══ Recorded information ══
Lemma primary_triple identifier password s0 :
  users (working s0) = users (committed s0) →
  triple (λ s, s = s0) (authenticate_primary identifier password)
    (λ _, after_password password s0)
    (λ _ s, login_is (login_of (session s0)) s ∨ after_password password s0 s).
Proof.
  intros Hclean. set (v := login_of (session s0)). set (U := users (working s0)).
  unfold authenticate_primary. cbv zeta.
  eapply triple_bind with (R := λ found s, unmoved v U s
    ∧ ∀ kv, found = Some kv → U !! kv.1 = Some kv.2).
  { intros s ->. unfold _find_user_by_identifier, db_query. destruct (one_or_none _ _) as [o|e] eqn:Eo.
    - split; [by split_and!; rewrite <- ?Hclean|]. intros [u row] ->. by apply one_or_none_Some in Eo as [? _].
    - by left. }
  intros found. apply triple_pure. intros Hfound.
  apply triple_step; [|intros ? ? [? _]; by left|intros _].
  { apply unmoved_pres; [intros ???; solve_pres|apply backoff_users]. }
  eapply triple_bind; [eapply triple_conseq; [apply validate_triple|done|done|by left]|].
  intros [u row]. apply triple_pure. intros (-> & Hcust & Hpw). specialize (Hfound _ eq_refl). simpl in *.
  eapply triple_bind; [eapply triple_conseq; [apply state_triple|done|done|by left]|].
  intros []. apply triple_pure. intros Hstate. specialize (Hstate row Hfound).
  assert (password_accepted (working s0) u row password) as Hacc by done.
  eapply (triple_conseq _ (login_is v)); [|by intros ? [? _]|intros ? ? Hx; exact Hx|intros ? ? Hx; exact Hx].
  do 3 (apply triple_step; [keep|by left|intros ?]).
  assert (∀ s, login_is (if u_mfa_enabled row then pending_for_user u
    else signed_in u PASSWORD_BOOTSTRAP_AUTH_CONTEXT) s → after_password password s0 s) as Hafter
    by (intros s Hs; by exists u, row).
  destruct (u_mfa_enabled row).
  - apply triple_step; [keep|by left|intros _].
    eapply triple_bind with (R := λ _, login_is (pending_for_user u)).
    { intros s _. pose proof (begin_login u s) as Hb. destruct (begin_password_authenticated_session u s)
        as [[[]|e] s']; [exact Hb|right; by apply Hafter]. }
    intros _. apply triple_step; [keep|right; by apply Hafter|intros _].
    apply triple_ret. exact Hafter.
  - eapply triple_bind with (R := λ _, login_is (signed_in u PASSWORD_BOOTSTRAP_AUTH_CONTEXT)).
    { intros s _. pose proof (establish_login u false PASSWORD_BOOTSTRAP_AUTH_CONTEXT s) as Hb.
      destruct (establish_authenticated_session _ _ _ s) as [[sid|e] s']; [exact Hb|right; by apply Hafter]. }
    intros sid. do 8 (apply triple_step; [keep|right; by apply Hafter|intros ?]).
    apply triple_ret. exact Hafter.
Qed.

(** The session and the data the factors are checked against are unchanged. *)
Definition same_factors (v : Login) (d : Db) (s : St) : Prop :=
  login_is v s ∧ users (working s) = users d ∧ recovery_codes (working s) = recovery_codes d.

Lemma factors_pres {A} (c : M St A) v d :
  (∀ k w, k ∈ login_keys → preserves (session_key k w) c) →
  preserves (on_db (λ _ w, users w = users d ∧ recovery_codes w = recovery_codes d)) c →
  preserves (same_factors v d) c.
Proof. intros Hl Hu. apply pres_and; [by apply keeps_login|exact Hu]. Qed.

Lemma limit_check_triple v d u principal n b :
  triple (same_factors v d) (_enforce_customer_mfa_failure_limit u principal n b)
    (λ _, same_factors v d) (λ _, login_is v).
Proof.
  intros s Hs.
  assert (preserves (same_factors v d) (enforce_durable_failure_limit "customer_mfa_login" principal n)) as Hp.
  { apply factors_pres; [intros ???; solve_pres|]. unfold enforce_durable_failure_limit, _load_counter.
    solve_pres. }
  assert (preserves (login_is v) (_enforce_customer_mfa_failure_limit u principal n b)) as Hl.
  { unfold _enforce_customer_mfa_failure_limit. keep. }
  specialize (Hl s (proj1 Hs)).
  destruct (_enforce_customer_mfa_failure_limit u principal n b s) as [[[]|e] s'] eqn:E; [|exact Hl].
  apply try_raises_inv in E; [|intros e; solve_raises]. specialize (Hp s Hs). by rewrite E in Hp.
Qed.

Lemma totp_factor scope u code tf s s1 :
  _verify_totp_for_user_outcome u code scope None tf s = (Ok TOTP_VERIFICATION_VALID, s1) →
  factor_accepted_for scope (working s) u code.
Proof.
  unfold _verify_totp_for_user_outcome. intros E. inv_bind E.
  apply valid_accepted in E as (step & Hacc). left. by exists s, a, s0, s1, step.
Qed.

Lemma recovery_factor scope u code s s1 :
  consume_recovery_code u code RECOVERY_CODE_PURPOSE_TOTP false s = (Ok true, s1) →
  factor_accepted_for scope (working s) u code.
Proof.
  unfold consume_recovery_code. intros E. inv_bind E. unfold lift in E0. injection E0 as Hh <-.
  inv_bind E. unfold db_query in E0. injection E0 as Ho <-. destruct a0 as [[id r]|].
  - apply one_or_none_Some in Ho as [Hr Hred]. right. by exists a, id, r.
  - inv_bind E. unfold ret in E. by simplify_eq.
Qed.

Lemma login_code_triple v d u code :
  triple (same_factors v d) (_verify_pending_login_authentication_code u code)
    (λ _ s, login_is v s ∧ factor_accepted d u code) (λ _, login_is v).
Proof.
  intros s Hs. assert (preserves (login_is v) (_verify_pending_login_authentication_code u code)) as Hl.
  { unfold _verify_pending_login_authentication_code, _record_customer_mfa_login_failure,
      _enforce_customer_mfa_failure_limit, _send_mfa_recovery_code_used_notification, refuse_code.
    cbv zeta. keep. }
  specialize (Hl s (proj1 Hs)). destruct Hs as (_ & Hu & Hr).
  destruct (_verify_pending_login_authentication_code u code s) as [[f|e] s'] eqn:E; [|exact Hl].
  split; [exact Hl|]. unfold _verify_pending_login_authentication_code, refuse_code in E.
  destruct (_is_totp_code code).
  - inv_bind E. destruct a; [|by inv_bind E..]. apply totp_factor in E0.
    destruct E0 as [(s2 & x)|(h & id & r & x)]; [left|right; exists h, id, r; by rewrite <- Hr].
    exists s2. by rewrite <- Hu.
  - inv_bind E. destruct a; cbn [negb] in E; [|by inv_bind E]. apply (recovery_factor "mfa_login") in E0.
    destruct E0 as [(s2 & x)|(h & id & r & x)]; [left|right; exists h, id, r; by rewrite <- Hr].
    exists s2. by rewrite <- Hu.
Qed.

(** After the second factor: signed in as the user whose factor was pending. *)
Definition after_factor (code : string) (s0 s : St) : Prop :=
  ∃ u, otruthy (session s0 !! "pending_mfa_user_id") = true
    ∧ py_int (session s0 !! "pending_mfa_user_id") = Ok u
    ∧ factor_accepted (working s0) u code ∧ login_is (signed_in u MFA_AUTH_CONTEXT) s.

Lemma second_factor_triple code s0 :
  triple (λ s, s = s0) (complete_pending_mfa code) (λ _, after_factor code s0)
    (λ _ s, login_is (login_of (session s0)) s ∨ after_factor code s0 s).
Proof.
  set (v := login_of (session s0)). unfold complete_pending_mfa, no_challenge.
  eapply triple_bind with (R := λ pending s, same_factors v (working s0) s
    ∧ pending = session s0 !! "pending_mfa_user_id"); [by intros s ->|].
  intros pending. apply triple_pure. intros ->. destruct (otruthy _) eqn:Ht; [|by intros s [? _]; left].
  simpl. eapply triple_bind with (R := λ u s, same_factors v (working s0) s
    ∧ py_int (session s0 !! "pending_mfa_user_id") = Ok u).
  { intros s Hs. unfold lift. destruct (py_int _); [done|left; by apply Hs]. }
  intros u. apply triple_pure. intros Hu.
  apply triple_step; [by intros s Hs|by intros ? ? [? _]; left|intros found].
  eapply triple_bind with (R := λ _, same_factors v (working s0)).
  { assert (∀ Q, triple (same_factors v (working s0))
      (_ <- audit_event "mfa_login_verify" "failure" (Some u) [] ;;
       raise (A:=unit) (AuthError "No pending MFA challenge" 401 None)) Q
      (λ _ s, login_is v s ∨ after_factor code s0 s)) as Hno.
    { intros Q. eapply triple_conseq; [apply (triple_raises _ (login_is v))|done|intros ? ? Hx; exact Hx|by left];
        [solve_raises|keep|by intros ? [? _]]. }
    destruct found as [row|]; [destruct (u_mfa_enabled row)|]; [by apply triple_ret|apply Hno..]. }
  intros _. eapply triple_bind with (R := λ _, same_factors v (working s0)).
  { unfold ensure_account_can_authenticate.
    apply triple_step; [by intros s Hs|by intros ? ? [? _]; left|intros row].
    destruct (_ || _); [|by apply triple_ret].
    eapply triple_conseq; [apply (triple_raises _ (login_is v))|done|intros ? ? Hx; exact Hx|by left];
      [solve_raises|keep|by intros ? [? _]]. }
  intros _. cbv zeta. apply triple_step; [by intros s Hs|by intros ? ? [? _]; left|intros n].
  eapply triple_bind; [eapply triple_conseq; [apply limit_check_triple|done|done|by left]|intros []].
  eapply triple_bind; [eapply triple_conseq; [apply login_code_triple|done|done|by left]|intros factor].
  apply triple_pure. intros Hfactor.
  do 10 (apply triple_step; [keep|by left|intros ?]).
  assert (∀ s, login_is (signed_in u MFA_AUTH_CONTEXT) s → after_factor code s0 s) as Hafter
    by (intros s Hs; by exists u).
  eapply triple_bind with (R := λ _, login_is (signed_in u MFA_AUTH_CONTEXT)).
  { intros s _. pose proof (establish_login u true MFA_AUTH_CONTEXT s) as Hb.
    destruct (establish_authenticated_session _ _ _ s) as [[sid|e] s']; [exact Hb|right; by apply Hafter]. }
  intros sid. do 3 (apply triple_step; [keep|right; by apply Hafter|intros ?]).
  apply triple_ret. exact Hafter.
Qed.
End Factors.
End SignIn.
═══
Task to carry out
Using the data above, transcribe the lines that run from the line with "- apply one_or_none_Some" to the line with "simpl. eapply triple_bind", both ends kept, and output nothing else.

Response for this exercise
  - apply one_or_none_Some in Ho as [Hr Hred]. right. by exists a, id, r.
  - inv_bind E. unfold ret in E. by simplify_eq.
Qed.

Lemma login_code_triple v d u code :
  triple (same_factors v d) (_verify_pending_login_authentication_code u code)
    (λ _ s, login_is v s ∧ factor_accepted d u code) (λ _, login_is v).
Proof.
  intros s Hs. assert (preserves (login_is v) (_verify_pending_login_authentication_code u code)) as Hl.
  { unfold _verify_pending_login_authentication_code, _record_customer_mfa_login_failure,
      _enforce_customer_mfa_failure_limit, _send_mfa_recovery_code_used_notification, refuse_code.
    cbv zeta. keep. }
  specialize (Hl s (proj1 Hs)). destruct Hs as (_ & Hu & Hr).
  destruct (_verify_pending_login_authentication_code u code s) as [[f|e] s'] eqn:E; [|exact Hl].
  split; [exact Hl|]. unfold _verify_pending_login_authentication_code, refuse_code in E.
  destruct (_is_totp_code code).
  - inv_bind E. destruct a; [|by inv_bind E..]. apply totp_factor in E0.
    destruct E0 as [(s2 & x)|(h & id & r & x)]; [left|right; exists h, id, r; by rewrite <- Hr].
    exists s2. by rewrite <- Hu.
  - inv_bind E. destruct a; cbn [negb] in E; [|by inv_bind E]. apply (recovery_factor "mfa_login") in E0.
    destruct E0 as [(s2 & x)|(h & id & r & x)]; [left|right; exists h, id, r; by rewrite <- Hr].
    exists s2. by rewrite <- Hu.
Qed.

(** After the second factor: signed in as the user whose factor was pending. *)
Definition after_factor (code : string) (s0 s : St) : Prop :=
  ∃ u, otruthy (session s0 !! "pending_mfa_user_id") = true
    ∧ py_int (session s0 !! "pending_mfa_user_id") = Ok u
    ∧ factor_accepted (working s0) u code ∧ login_is (signed_in u MFA_AUTH_CONTEXT) s.

Lemma second_factor_triple code s0 :
  triple (λ s, s = s0) (complete_pending_mfa code) (λ _, after_factor code s0)
    (λ _ s, login_is (login_of (session s0)) s ∨ after_factor code s0 s).
Proof.
  set (v := login_of (session s0)). unfold complete_pending_mfa, no_challenge.
  eapply triple_bind with (R := λ pending s, same_factors v (working s0) s
    ∧ pending = session s0 !! "pending_mfa_user_id"); [by intros s ->|].
  intros pending. apply triple_pure. intros ->. destruct (otruthy _) eqn:Ht; [|by intros s [? _]; left].
  simpl. eapply triple_bind with (R := λ u s, same_factors v (working s0) s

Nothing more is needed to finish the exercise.